*** Records supplied Section Begins ***

(** The handler starts with a stack pointer divisible by 16, where a function
    called by the System V convention starts at 8 modulo 16. *)
Lemma handler_stack_alignment r handler sig m :
  176 <= u_rsp r < 2 ^ 64 -> (16 | u_rsp (signal_setup_frame r handler sig m).1).
Proof.
  intros Hsp. unfold signal_setup_frame, SIGTRAMP_SIZE, SIG_FRAME_SIZE.
  rewrite (u64_small (u_rsp r - 7)) by lia. change 0xF with (2 ^ 4 - 1). rewrite ldiff_ones_div by lia.
  simpl u_rsp. pose proof (Z.div_mod (u_rsp r - 7) (2 ^ 4)). pose proof (Z.mod_pos_bound (u_rsp r - 7) (2 ^ 4)).
  rewrite (u64_small (_ - 152)), u64_small by lia. exists ((u_rsp r - 7) / 2 ^ 4 - 10). lia.
Qed.

(** ** Sets of signals *)

Lemma sigismember_testbit set sig : 1 <= sig -> sigismember set sig = Z.testbit set (sig - 1).
Proof.
  intros Hs. unfold sigismember. rewrite Z.shiftl_1_l. apply land_pow2_testbit. lia.
Qed.

Lemma sigaddset_testbit set sig k :
  1 <= sig -> 0 <= k -> Z.testbit (sigaddset set sig) k = Z.testbit set k || (k =? sig - 1).
Proof.
  intros Hs Hk. unfold sigaddset. rewrite Z.shiftl_1_l, Z.lor_spec, Z.pow2_bits_eqb by lia.
  f_equal. apply Z.eqb_sym.
Qed.

Lemma sigdelset_testbit set sig k :
  1 <= sig -> 0 <= k -> Z.testbit (sigdelset set sig) k = Z.testbit set k && negb (k =? sig - 1).
Proof.
  intros Hs Hk. unfold sigdelset. rewrite Z.shiftl_1_l, Z.ldiff_spec, Z.pow2_bits_eqb by lia.
  do 2 f_equal. apply Z.eqb_sym.
Qed.

(** ** SIGKILL and SIGSTOP *)

(** They are never blocked, caught or ignored. *)
Record unblockable (ss : signal_state) : Prop := {
  ub_kill : Z.testbit (blocked ss) 8 = false;
  ub_stop : Z.testbit (blocked ss) 18 = false;
  ub_kill_dfl : sa_handler (actions ss 8) = SIG_DFL;
  ub_stop_dfl : sa_handler (actions ss 18) = SIG_DFL
}.

Section kill.
Context {A : Type} `{FrameAlloc A}.
Implicit Types (s : kstate A) (p q sig : Z).

Definition sigs_kept s s' : Prop := forall q, sigstate (proc s' q) = sigstate (proc s q).

Lemma sigs_trans s1 s2 s3 : sigs_kept s1 s2 -> sigs_kept s2 s3 -> sigs_kept s1 s3.
Proof. intros H1 H2 q. by rewrite H2, H1. Qed.

Lemma sigs_mod p (f : process -> process) s :
  (forall x, sigstate (f x) = sigstate x) -> sigs_kept s (mod_proc p f s).
Proof. intros Hf q. rewrite proc_mod. destruct (Z.eqb_spec q p) as [->|]; auto. Qed.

*** Records supplied Section Ends ***

Task prompt: Please copy exactly, and only, the lines from the line containing "Implicit Types (s : kstate A) (p q sig : Z)." through the last line of the records, with both ends included.

Response area:
Implicit Types (s : kstate A) (p q sig : Z).

Definition sigs_kept s s' : Prop := forall q, sigstate (proc s' q) = sigstate (proc s q).

Lemma sigs_trans s1 s2 s3 : sigs_kept s1 s2 -> sigs_kept s2 s3 -> sigs_kept s1 s3.
Proof. intros H1 H2 q. by rewrite H2, H1. Qed.

Lemma sigs_mod p (f : process -> process) s :
  (forall x, sigstate (f x) = sigstate x) -> sigs_kept s (mod_proc p f s).
Proof. intros Hf q. rewrite proc_mod. destruct (Z.eqb_spec q p) as [->|]; auto. Qed.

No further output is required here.